RegVelo: gene-regulatory-informed dynamics of single cells

RNA velocity has emerged as a popular approach for modeling cellular change along the phenotypic landscape but routinely omits regulatory interactions between genes. Conversely, methods that infer gene regulatory networks (GRNs) do not consider the dynamically changing nature of biological systems. To integrate these two currently disconnected fields, we present RegVelo, an end-to-end dynamic, interpretable, and actionable deep learning model that learns a joint model of splicing kinetics and gene regulatory relationships and allows us to perform in silico perturbation predictions. When applied to datasets of the cell cycle, human hematopoiesis, and murine pancreatic endocrinogenesis, RegVelo demonstrates superior predictive power for interactions and perturbation simulations, for example, compared to methods that focus solely on dynamics or GRN inference.
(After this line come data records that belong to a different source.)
(* ===== verification/NftProps.v ===== *)
(** * Correctness of the NFT pallet

    Only the owner can move or burn a token, and only as its class permits; the
    pallet's records and the ownership records of [pallet_uniques] agree in every
    reachable state. *)

From S2P Require Import Prelude Primitives Errors Nft.

Section nft.
Context {U : Type} `{UniquesLaws U} {cfg : NftConfig}.
Notation State := (NftState U).
Implicit Types s : State.

Inductive nft_call :=
| NftCreate (c : ClassId) (t : ClassType) (m : list Z)
| NftMint (c : ClassId) (i : InstanceId) (m : list Z)
| NftTransfer (c : ClassId) (i : InstanceId) (dest : AccountId)
| NftBurn (c : ClassId) (i : InstanceId)
| NftDestroy (c : ClassId).

Definition nft_dispatch (origin : Origin) (call : nft_call) : Dispatch State unit :=
  match call with
  | NftCreate c t m => create_class origin c t m
  | NftMint c i m => mint origin c i m
  | NftTransfer c i d => transfer origin c i d
  | NftBurn c i => burn origin c i
  | NftDestroy c => destroy_class origin c
  end.

Lemma nft_dispatch_rollback origin call s r s' :
  nft_dispatch origin call s = (r, s') -> (forall u, r <> Ok u) -> s' = s.
Proof. destruct call; apply transactional_rollback. Qed.

(** ** What the internal functions do *)

Lemma do_create_class_Ok o c t m s x s' :
  do_create_class o c t m s = (Ok x, s') ->
  class_owner c (uniques s) = None /\
  (forall c', class_owner c' (uniques s') = with_class c (Some o) (fun x => class_owner x (uniques s)) c') /\
  (forall c' i, owner c' i s' = owner c' i s) /\
  Classes s' = <[c := mkClassInfo t m]> (Classes s) /\ Instances s' = Instances s.
Proof.
  unfold do_create_class, nft_deposit_event, owner. intros Hrun. minv Hrun.
  match goal with Hu : uniques_create _ _ _ _ _ _ = _ |- _ => apply create_effect in Hu as (? & ? & ?) end.
  done.
Qed.

Lemma do_mint_Ok o c i m s x s' :
  do_mint o c i m s = (Ok x, s') ->
  is_Some (class_owner c (uniques s)) /\ owner c i s = None /\
  (forall c', class_owner c' (uniques s') = class_owner c' (uniques s)) /\
  (forall c' i', owner c' i' s' = with_token c i (Some o) (fun x y => owner x y s) c' i') /\
  Classes s' = Classes s /\ Instances s' = <[(c, i) := mkInstanceInfo m]> (Instances s).
Proof.
  unfold do_mint, nft_deposit_event, owner. intros Hrun. minv Hrun.
  match goal with Hu : uniques_mint _ _ _ _ = _ |- _ => apply mint_effect in Hu as (? & ? & ? & ?) end.
  done.
Qed.

Lemma do_transfer_Ok c i f t s x s' :
  do_transfer c i f t s = (Ok x, s') ->
  Classes s' = Classes s /\ Instances s' = Instances s /\
  (forall c', class_owner c' (uniques s') = class_owner c' (uniques s)) /\
  (f = t /\ s' = s \/
   f <> t /\ owner c i s = Some f /\
   forall c' i', owner c' i' s' = with_token c i (Some t) (fun x y => owner x y s) c' i').
Proof.
  unfold do_transfer, nft_deposit_event. intros Hrun. minv Hrun; zbool; subst; [split_and!; try done; by left|].
  match goal with Hu : transfer_check _ _ _ = _ |- _ => apply transfer_check_effect in Hu as [-> _] end.
  simpl in *. destruct (transfer_effect c i t (uniques s)) as [Hc Ho].
  split_and!; try done. right. split_and!; done.
Qed.

Lemma do_burn_Ok w c i s x s' :
  do_burn w c i s = (Ok x, s') ->
  owner c i s = Some w /\ Classes s' = Classes s /\ Instances s' = delete (c, i) (Instances s) /\
  (forall c', class_owner c' (uniques s') = class_owner c' (uniques s)) /\
  (forall c' i', owner c' i' s' = with_token c i None (fun x y => owner x y s) c' i').
Proof.
  unfold do_burn, nft_deposit_event. intros Hrun. minv Hrun; zbool; subst.
  match goal with Hu : burn_check _ _ _ = _ |- _ => apply burn_check_effect in Hu as [-> _] end.
  simpl in *. destruct (burn_effect c i (uniques s)) as [Hc Ho]. done.
Qed.

Lemma do_destroy_class_Ok w c s x s' :
  do_destroy_class w c s = (Ok x, s') ->
  class_owner c (uniques s) = Some w /\ class_instances c (uniques s) = Some 0 /\
  Classes s' = delete c (Classes s) /\ Instances s' = Instances s /\
  (forall c', class_owner c' (uniques s') = with_class c None (fun x => class_owner x (uniques s)) c') /\
  (forall c' i, owner c' i s' = owner c' i s).
Proof.
  unfold do_destroy_class, nft_deposit_event, owner. intros Hrun. minv Hrun; zbool; subst.
  match goal with Hu : uniques_destroy _ _ _ = _ |- _ => apply destroy_effect in Hu as (? & ? & Ht) end.
  split_and!; try done. by apply Ht.
Qed.

Lemma type_of_Ok c s t s' :
  type_of c s = (Ok t, s') -> s' = s /\ option_map class_type (Classes s !! c) = Some t.
Proof. unfold type_of. intros Hrun. minv Hrun. done. Qed.

#[local] Ltac minv_hook H ::=
  lazymatch type of H with
  | type_of _ _ = _ => apply type_of_Ok in H; destruct H as [? H]; subst
  end.

(** ** Ownership *)

(** The permission of the class of a token. *)
Definition permits (f : ClassType -> bool) (c : ClassId) (s : State) : Prop :=
  exists t, option_map class_type (Classes s !! c) = Some t /\ f t = true.

(** [C29] A token is safe with its owner from the extrinsics of the NFT pallet: whichever of
    them is called, from whatever origin, the token keeps its owner unless the owner
    itself transfers it in a class that permits transfers, or burns it in a class that
    permits burning.  The marketplace and the liquidity mining pallet, which move and
    burn tokens through the pallet's functions, have theorems of their own. *)
Theorem nft_owner_protected origin call s r s' c i o :
  nft_dispatch origin call s = (r, s') -> owner c i s = Some o ->
  owner c i s' = Some o \/
  origin = Signed o /\
  ((exists d, call = NftTransfer c i d /\ permits (@can_transfer _ Permissions) c s /\
              owner c i s' = Some d) \/
   (call = NftBurn c i /\ permits (@can_burn _ Permissions) c s /\ owner c i s' = None)).
Proof.
  intros Hrun Ho. destruct r as [[]| |].
  2,3: left; by rewrite (nft_dispatch_rollback _ _ _ _ _ Hrun).
  destruct call; simpl in Hrun.
  - unfold create_class in Hrun. dinv Hrun.
    match goal with Hd : do_create_class _ _ _ _ _ = _ |- _ =>
      apply do_create_class_Ok in Hd as (_ & _ & Hafter & _) end. left. congruence.
  - unfold mint in Hrun. dinv Hrun.
    match goal with Hd : do_mint _ _ _ _ _ = _ |- _ =>
      apply do_mint_Ok in Hd as (_ & Hn & _ & Hafter & _) end.
    left. rewrite Hafter. unfold with_token. rewrite decide_False; [done|congruence].
  - unfold transfer in Hrun. dinv Hrun.
    match goal with Hd : do_transfer _ _ _ _ _ = _ |- _ =>
      apply do_transfer_Ok in Hd as (_ & _ & _ & [[-> ->]|(Hne & Hf & Hafter)]); [by left|] end.
    rewrite Hafter. unfold with_token. case_decide as Heq; [|by left]. injection Heq as -> ->.
    right. split; [congruence|]. left. eexists. split_and!; try done. eexists. eauto.
  - unfold burn in Hrun. dinv Hrun.
    match goal with Hd : do_burn _ _ _ _ = _ |- _ =>
      apply do_burn_Ok in Hd as (Hf & _ & _ & _ & Hafter) end.
    rewrite Hafter. unfold with_token. case_decide as Heq; [|by left]. injection Heq as -> ->.
    right. split; [congruence|]. right. split_and!; try done. eexists. eauto.
  - unfold destroy_class in Hrun. dinv Hrun.
    match goal with Hd : do_destroy_class _ _ _ = _ |- _ =>
      apply do_destroy_class_Ok in Hd as (_ & _ & _ & _ & _ & Hafter) end. left. congruence.
Qed.

(** ** The records agree *)

Record nft_ok (s : State) : Prop := mkNftOk {
  no_class c : is_Some (Classes s !! c) <-> is_Some (class_owner c (uniques s));
  no_token c i : is_Some (Instances s !! (c, i)) <-> is_Some (owner c i s);
  no_member c i : is_Some (owner c i s) -> is_Some (Classes s !! c)
}.

(** Extrinsics, with any result, and the functions other pallets call. *)
Inductive nft_step : State -> State -> Prop :=
| nft_step_call origin call s r s' : nft_dispatch origin call s = (r, s') -> nft_step s s'
| nft_step_create o c t m s x s' : do_create_class o c t m s = (Ok x, s') -> nft_step s s'
| nft_step_mint o c i m s x s' : do_mint o c i m s = (Ok x, s') -> nft_step s s'
| nft_step_burn o c i s x s' : do_burn o c i s = (Ok x, s') -> nft_step s s'.

Inductive nft_reachable : State -> Prop :=
| nft_reach_init s :
    Classes s = ∅ -> Instances s = ∅ -> (forall c, class_owner c (uniques s) = None) ->
    (forall c i, owner c i s = None) -> nft_reachable s
| nft_reach_step s s' : nft_reachable s -> nft_step s s' -> nft_reachable s'.

Lemma is_Some_None_iff {A B} : is_Some (@None A) <-> is_Some (@None B).
Proof. split; intros []; done. Qed.
Lemma is_Some_Some_iff {A B} (a : A) (b : B) : is_Some (Some a) <-> is_Some (Some b).
Proof. split; eauto. Qed.

Lemma nft_ok_create o c t m s x s' :
  nft_ok s -> do_create_class o c t m s = (Ok x, s') -> nft_ok s'.
Proof.
  intros [K1 K2 K3] (Hn & Hc & Ho & Hcl & Hin)%do_create_class_Ok. split.
  - intros c'. rewrite Hc, Hcl. unfold with_class. rewrite lookup_insert.
    destruct (decide (c = c')), (decide (c' = c)); try congruence; [apply is_Some_Some_iff|apply K1].
  - intros c' i. rewrite Ho, Hin. apply K2.
  - intros c' i. rewrite Ho, Hcl, lookup_insert. case_decide; [eauto|apply K3].
Qed.

Lemma nft_ok_mint o c i m s x s' : nft_ok s -> do_mint o c i m s = (Ok x, s') -> nft_ok s'.
Proof.
  intros [K1 K2 K3] (Hs & Hn & Hc & Ho & Hcl & Hin)%do_mint_Ok. split.
  - intros c'. rewrite Hc, Hcl. apply K1.
  - intros c' i'. rewrite Ho, Hin. unfold with_token. rewrite lookup_insert.
    destruct (decide ((c, i) = (c', i'))), (decide ((c', i') = (c, i))); try congruence;
      [apply is_Some_Some_iff|apply K2].
  - intros c' i'. rewrite Ho, Hcl. unfold with_token. case_decide as Hd; [|apply K3].
    injection Hd as -> ->. intros _. by apply K1.
Qed.

Lemma nft_ok_burn o c i s x s' : nft_ok s -> do_burn o c i s = (Ok x, s') -> nft_ok s'.
Proof.
  intros [K1 K2 K3] (Hs & Hcl & Hin & Hc & Ho)%do_burn_Ok. split.
  - intros c'. rewrite Hc, Hcl. apply K1.
  - intros c' i'. rewrite Ho, Hin. unfold with_token. rewrite lookup_delete.
    destruct (decide ((c, i) = (c', i'))), (decide ((c', i') = (c, i))); try congruence;
      [apply is_Some_None_iff|apply K2].
  - intros c' i'. rewrite Ho, Hcl. unfold with_token. case_decide as Hd; [|apply K3].
    by intros [].
Qed.

Lemma nft_ok_transfer c i f t s x s' : nft_ok s -> do_transfer c i f t s = (Ok x, s') -> nft_ok s'.
Proof.
  intros [K1 K2 K3] (Hcl & Hin & Hc & [[-> ->]|(Hne & Hs & Ho)])%do_transfer_Ok; [by split|].
  assert (Hsome : forall c' i', is_Some (owner c' i' s') <-> is_Some (owner c' i' s)).
  { intros c' i'. rewrite Ho. unfold with_token. case_decide as Hd; [|done].
    injection Hd as -> ->. rewrite Hs. apply is_Some_Some_iff. }
  split.
  - intros c'. rewrite Hc, Hcl. apply K1.
  - intros c' i'. rewrite Hsome, Hin. apply K2.
  - intros c' i'. rewrite Hsome, Hcl. apply K3.
Qed.

Lemma nft_ok_destroy w c s x s' : nft_ok s -> do_destroy_class w c s = (Ok x, s') -> nft_ok s'.
Proof.
  intros [K1 K2 K3] (Hs & Hz & Hcl & Hin & Hc & Ho)%do_destroy_class_Ok.
  destruct (instances_witness c (uniques s)) as [_ Hempty]. split.
  - intros c'. rewrite Hc, Hcl. unfold with_class. rewrite lookup_delete.
    destruct (decide (c = c')), (decide (c' = c)); try congruence; [apply is_Some_None_iff|apply K1].
  - intros c' i'. rewrite Ho, Hin. apply K2.
  - intros c' i'. rewrite Ho, Hcl, lookup_delete. case_decide as Hd; [|apply K3]. subst.
    unfold owner. rewrite (Hempty Hz). by intros [].
Qed.

Lemma nft_step_ok s s' : nft_ok s -> nft_step s s' -> nft_ok s'.
Proof.
  intros Hok Hstep. revert Hok. destruct Hstep as [origin call s r s' Hrun| | |]; intros Hok;
    eauto using nft_ok_create, nft_ok_mint, nft_ok_burn.
  destruct r as [[]| |]. 2,3: by rewrite (nft_dispatch_rollback _ _ _ _ _ Hrun).
  destruct call; simpl in Hrun;
    unfold create_class, mint, transfer, burn, destroy_class in Hrun; dinv Hrun;
    eauto using nft_ok_create, nft_ok_mint, nft_ok_transfer, nft_ok_burn, nft_ok_destroy.
Qed.

(** [C35] In every reachable state the records of the pallet and the ownership
    records of [pallet_uniques] agree: a class has an entry exactly when it has an
    owner, an instance exactly when it has one, and every owned instance belongs to
    an existing class. *)
Theorem nft_reachable_ok s : nft_reachable s -> nft_ok s.
Proof.
  induction 1 as [s Hc Hi Hco Ho|s s' _ IH Hstep]; [|by eapply nft_step_ok].
  split.
  - intros c. rewrite Hc, Hco, lookup_empty. apply is_Some_None_iff.
  - intros c i. rewrite Hi, Ho, lookup_empty. apply is_Some_None_iff.
  - intros c i. rewrite Ho. by intros [].
Qed.
End nft.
To leverage RegVelo’s full potential, we studied the dynamics of zebrafish neural crest development and underlying regulatory mechanisms using our Smart-seq3 dataset and shared gene expression and chromatin accessibility measurements. Using RegVelo’s in silico perturbation predictions, validated by CRISPR/Cas9-mediated knockout and single-cell Perturb-seq, we establish transcription factor tfec as an early driver and elf1 as a novel regulator of pigment cell fate and propose a gene-regulatory circuit involving tfec and elf1 interactions via the toggle-switch model.